==== PROVIDED INFORMATION

(** * Memory access pattern benchmark: index generators, read-sum passes, median

    A shallow embedding of [memory_benchmark_fixed.c] (with the places where
    [memory_benchmark_fixed.cpp] runs the same loops pointed out), and the
    properties of the index generators, of the read-sum accumulator, of the
    median reduction and of the program as a whole.

    Conventions of the embedding:
    - [size_t] and [uint64_t] values are [Z] in [0, 2^64), [uint32_t] values are
      [Z] in [0, 2^32); every arithmetic operation of the source that can wrap is
      written with its reduction ([size_add], [size_mul], ...);
    - [double] is the kernel's binary64 ([PrimFloat.float]);
    - the two heap blocks [arr] and [indices] are lists; a read or a write
      outside a block is undefined behaviour in C and is [None] here, so that
      "the program returns" is a statement to prove;
    - what the program asks of its host (libc's [rand], the clocks, [malloc])
      is a record of oracles, [host]. *)

From Stdlib Require Import ZArith Lia String.
From Stdlib Require Import Floats.PrimFloat Numbers.Cyclic.Int63.Uint63.
From Stdlib Require Floats.FloatOps Floats.FloatAxioms Floats.SpecFloat.
From Stdlib Require Import Sorting.Sorted Sorting.Permutation.
From stdpp Require Import base list.

Open Scope Z_scope.

(** ** Machine integers *)

Definition to_size_t (z : Z) : Z := z mod 2 ^ 64.
Definition to_uint64 (z : Z) : Z := z mod 2 ^ 64.
Definition to_uint32 (z : Z) : Z := z mod 2 ^ 32.

Definition size_add (x y : Z) : Z := to_size_t (x + y).
Definition size_sub (x y : Z) : Z := to_size_t (x - y).
Definition size_mul (x y : Z) : Z := to_size_t (x * y).
(** Unsigned division and remainder never wrap. *)
Definition size_div (x y : Z) : Z := x / y.
Definition size_rem (x y : Z) : Z := x mod y.

(** ** Doubles *)

(** Conversion of a signed 64-bit integer to [double] (round to nearest). *)
Definition double_of_int (z : Z) : float :=
  if z <? 0 then PrimFloat.opp (PrimFloat.of_uint63 (Uint63.of_Z (- z)))
  else PrimFloat.of_uint63 (Uint63.of_Z z).

(** [x > y] on doubles; false as soon as one side is a NaN. *)
Definition double_gt (x y : float) : bool := PrimFloat.ltb y x.

(** ** Constants of the program *)

Definition NUM_ITERATIONS : Z := 10.
Definition WARMUP_ITERATIONS : Z := 3.

(** ** Data *)

(** [typedef struct { uint32_t a, b, c, d, e, f, g, h; } DataStruct;] *)
Record DataStruct : Type := mkDataStruct {
  a : Z; b : Z; c : Z; d : Z; e : Z; f : Z; g : Z; h : Z
}.

(** [struct timeval], as [gettimeofday] fills it. *)
Record timeval : Type := mkTimeval { tv_sec : Z; tv_usec : Z }.

(** The branch of [#ifdef _WIN32] the program was compiled with. *)
Inductive platform : Type := Win32 | Posix.

(** What is written to the two output streams.  The numeric formatting of
    [printf] is not modelled: a line is kept with the values it prints. *)
Inductive output : Type :=
  | Banner                                   (* "Memory Access Pattern Benchmark ..." *)
  | ArraySizeLine (elements : Z)             (* "Array size: ... elements (... MiB)" *)
  | IterationsLine (iterations : Z)          (* "Accessing every 8th element, ..." *)
  | PatternLine (name : string) (ms : float) (* "%12s: %8.2f ms" *)
  | CsvMarker                                (* "CSV_OUTPUT:" *)
  | CsvHeader                                (* "Pattern,Time_ms" *)
  | CsvRow (name : string) (ms : float)      (* "<name>,%.2f" *)
  | AllocationFailed.                        (* "Memory allocation failed" *)

(** The host: libc and the operating system.
    - [rand_seq seed n] is the value of the [n]-th call of [rand()] after
      [srand(seed)];
    - [gettimeofday n], [QueryPerformanceCounter n] and
      [QueryPerformanceFrequency n] are what the clock calls answer at the
      [n]-th call of [get_time];
    - [malloc_arr] and [malloc_indices] are the two blocks [malloc] hands out
      with their uninitialised contents, or [None] for a null pointer. *)
Record host : Type := mkHost {
  target : platform;
  rand_seq : Z -> nat -> Z;
  gettimeofday : nat -> timeval;
  QueryPerformanceCounter : nat -> Z;
  QueryPerformanceFrequency : nat -> Z;
  malloc_arr : option (list DataStruct);
  malloc_indices : option (list Z)
}.

(** The state of the running program: the two global blocks, the state of
    libc's generator, the number of clock reads so far, and the two streams. *)
Record machine : Type := mkMachine {
  arr : list DataStruct;
  indices : list Z;
  rand_seed : Z;
  rand_calls : nat;
  clock_calls : nat;
  stdout : list output;
  stderr : list output
}.

Definition set_arr (v : list DataStruct) (st : machine) : machine :=
  mkMachine v (indices st) (rand_seed st) (rand_calls st) (clock_calls st)
            (stdout st) (stderr st).
Definition set_indices (v : list Z) (st : machine) : machine :=
  mkMachine (arr st) v (rand_seed st) (rand_calls st) (clock_calls st)
            (stdout st) (stderr st).
Definition set_rand (seed : Z) (calls : nat) (st : machine) : machine :=
  mkMachine (arr st) (indices st) seed calls (clock_calls st)
            (stdout st) (stderr st).
Definition set_clock_calls (n : nat) (st : machine) : machine :=
  mkMachine (arr st) (indices st) (rand_seed st) (rand_calls st) n
            (stdout st) (stderr st).
Definition set_stdout (v : list output) (st : machine) : machine :=
  mkMachine (arr st) (indices st) (rand_seed st) (rand_calls st) (clock_calls st)
            v (stderr st).
Definition set_stderr (v : list output) (st : machine) : machine :=
  mkMachine (arr st) (indices st) (rand_seed st) (rand_calls st) (clock_calls st)
            (stdout st) v.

========

- [ASSIGNED TASK]
Would you tally the lines above that include "Stdlib" and reply with only the total?

- [SOLUTION TO THIS PROBLEM]
4